_DIRECTIONS FOR THIS TASK_: Search the records for the word "setNth" and report each line that has it.

_EXERCISE MATERIAL_:
*-*-*
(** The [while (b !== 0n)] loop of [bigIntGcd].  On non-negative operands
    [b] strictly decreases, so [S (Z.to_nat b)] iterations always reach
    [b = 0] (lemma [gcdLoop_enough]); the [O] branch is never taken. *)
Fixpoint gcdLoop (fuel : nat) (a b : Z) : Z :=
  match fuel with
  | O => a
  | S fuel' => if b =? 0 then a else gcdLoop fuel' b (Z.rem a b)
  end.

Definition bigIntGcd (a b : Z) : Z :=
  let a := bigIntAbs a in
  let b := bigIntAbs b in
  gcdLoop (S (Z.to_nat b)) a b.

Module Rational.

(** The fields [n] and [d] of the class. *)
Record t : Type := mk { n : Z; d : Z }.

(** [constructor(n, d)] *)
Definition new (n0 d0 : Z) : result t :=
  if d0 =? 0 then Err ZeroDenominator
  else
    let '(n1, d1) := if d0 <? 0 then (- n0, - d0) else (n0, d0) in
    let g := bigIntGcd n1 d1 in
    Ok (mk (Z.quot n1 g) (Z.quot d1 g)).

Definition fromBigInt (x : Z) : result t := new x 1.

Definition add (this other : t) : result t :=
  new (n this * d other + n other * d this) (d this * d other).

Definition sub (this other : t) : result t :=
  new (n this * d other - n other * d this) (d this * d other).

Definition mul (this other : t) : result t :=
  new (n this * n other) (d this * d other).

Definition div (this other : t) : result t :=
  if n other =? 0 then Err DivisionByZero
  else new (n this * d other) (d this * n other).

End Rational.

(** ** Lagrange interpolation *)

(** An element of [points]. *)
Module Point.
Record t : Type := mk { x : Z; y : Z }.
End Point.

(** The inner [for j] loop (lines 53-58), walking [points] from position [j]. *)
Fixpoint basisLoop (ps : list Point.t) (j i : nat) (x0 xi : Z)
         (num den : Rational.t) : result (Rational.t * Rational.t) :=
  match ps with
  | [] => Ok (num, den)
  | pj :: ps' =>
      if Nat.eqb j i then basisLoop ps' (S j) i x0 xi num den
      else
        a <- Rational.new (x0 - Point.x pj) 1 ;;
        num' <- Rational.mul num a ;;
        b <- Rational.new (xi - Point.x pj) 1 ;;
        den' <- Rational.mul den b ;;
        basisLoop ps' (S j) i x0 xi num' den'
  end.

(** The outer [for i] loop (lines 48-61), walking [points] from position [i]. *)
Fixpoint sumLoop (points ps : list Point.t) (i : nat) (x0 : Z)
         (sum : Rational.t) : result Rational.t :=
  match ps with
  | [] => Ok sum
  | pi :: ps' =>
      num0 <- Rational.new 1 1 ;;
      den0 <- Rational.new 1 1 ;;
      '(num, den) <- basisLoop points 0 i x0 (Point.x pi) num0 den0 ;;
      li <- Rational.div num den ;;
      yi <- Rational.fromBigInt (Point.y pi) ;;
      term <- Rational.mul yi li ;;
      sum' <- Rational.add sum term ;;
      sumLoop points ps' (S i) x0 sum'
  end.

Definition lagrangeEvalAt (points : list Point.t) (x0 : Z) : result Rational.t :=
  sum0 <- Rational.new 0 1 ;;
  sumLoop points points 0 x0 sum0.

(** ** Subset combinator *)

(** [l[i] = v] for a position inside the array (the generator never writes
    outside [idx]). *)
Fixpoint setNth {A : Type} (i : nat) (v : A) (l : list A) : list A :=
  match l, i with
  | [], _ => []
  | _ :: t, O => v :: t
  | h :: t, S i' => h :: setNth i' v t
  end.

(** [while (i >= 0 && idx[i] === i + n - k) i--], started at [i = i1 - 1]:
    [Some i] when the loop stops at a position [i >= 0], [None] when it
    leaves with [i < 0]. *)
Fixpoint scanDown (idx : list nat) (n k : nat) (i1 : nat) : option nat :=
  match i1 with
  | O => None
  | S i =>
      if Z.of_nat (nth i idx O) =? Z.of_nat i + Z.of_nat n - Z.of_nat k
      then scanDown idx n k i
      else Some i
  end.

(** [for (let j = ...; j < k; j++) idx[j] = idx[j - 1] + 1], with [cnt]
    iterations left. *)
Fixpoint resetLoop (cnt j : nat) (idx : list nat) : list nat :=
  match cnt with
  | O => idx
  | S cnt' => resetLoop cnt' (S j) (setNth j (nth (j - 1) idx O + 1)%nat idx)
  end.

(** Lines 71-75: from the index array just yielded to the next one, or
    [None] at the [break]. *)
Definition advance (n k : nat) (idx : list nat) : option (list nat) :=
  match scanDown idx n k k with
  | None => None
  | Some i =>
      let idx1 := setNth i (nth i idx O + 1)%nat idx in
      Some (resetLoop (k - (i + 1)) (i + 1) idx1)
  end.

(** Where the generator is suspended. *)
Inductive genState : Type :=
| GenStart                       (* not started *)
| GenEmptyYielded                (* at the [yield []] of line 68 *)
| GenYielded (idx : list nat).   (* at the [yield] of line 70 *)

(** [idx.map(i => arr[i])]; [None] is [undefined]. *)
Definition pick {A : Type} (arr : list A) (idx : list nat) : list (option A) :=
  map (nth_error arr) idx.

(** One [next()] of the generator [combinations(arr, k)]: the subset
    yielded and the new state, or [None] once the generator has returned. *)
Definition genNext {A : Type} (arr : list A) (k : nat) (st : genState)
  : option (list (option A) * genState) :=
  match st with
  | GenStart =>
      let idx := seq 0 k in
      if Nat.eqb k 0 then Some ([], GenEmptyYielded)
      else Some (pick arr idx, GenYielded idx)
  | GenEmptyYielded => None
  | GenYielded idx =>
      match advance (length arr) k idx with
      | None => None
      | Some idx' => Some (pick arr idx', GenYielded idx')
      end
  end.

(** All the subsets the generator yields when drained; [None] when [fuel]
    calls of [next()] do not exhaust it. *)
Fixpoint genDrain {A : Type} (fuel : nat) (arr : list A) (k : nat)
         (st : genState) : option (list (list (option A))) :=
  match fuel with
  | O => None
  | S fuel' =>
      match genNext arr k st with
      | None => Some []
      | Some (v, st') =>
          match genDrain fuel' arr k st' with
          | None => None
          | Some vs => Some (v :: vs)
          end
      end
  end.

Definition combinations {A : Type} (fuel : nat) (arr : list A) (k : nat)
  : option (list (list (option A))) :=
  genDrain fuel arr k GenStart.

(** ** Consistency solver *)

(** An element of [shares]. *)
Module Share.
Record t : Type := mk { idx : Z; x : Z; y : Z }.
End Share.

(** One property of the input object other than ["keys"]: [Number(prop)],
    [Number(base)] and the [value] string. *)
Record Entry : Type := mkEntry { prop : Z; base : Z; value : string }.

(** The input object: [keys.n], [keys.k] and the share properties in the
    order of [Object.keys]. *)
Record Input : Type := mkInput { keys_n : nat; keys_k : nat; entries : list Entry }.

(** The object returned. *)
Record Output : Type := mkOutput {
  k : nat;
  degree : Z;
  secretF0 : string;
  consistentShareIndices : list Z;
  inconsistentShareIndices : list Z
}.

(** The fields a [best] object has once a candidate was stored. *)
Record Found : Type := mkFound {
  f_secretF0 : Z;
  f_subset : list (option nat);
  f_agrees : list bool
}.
*-*-*
_YOUR RESPONSE_:
Fixpoint setNth {A : Type} (i : nat) (v : A) (l : list A) : list A :=
  | h :: t, S i' => h :: setNth i' v t
  | S cnt' => resetLoop cnt' (S j) (setNth j (nth (j - 1) idx O + 1)%nat idx)
      let idx1 := setNth i (nth i idx O + 1)%nat idx in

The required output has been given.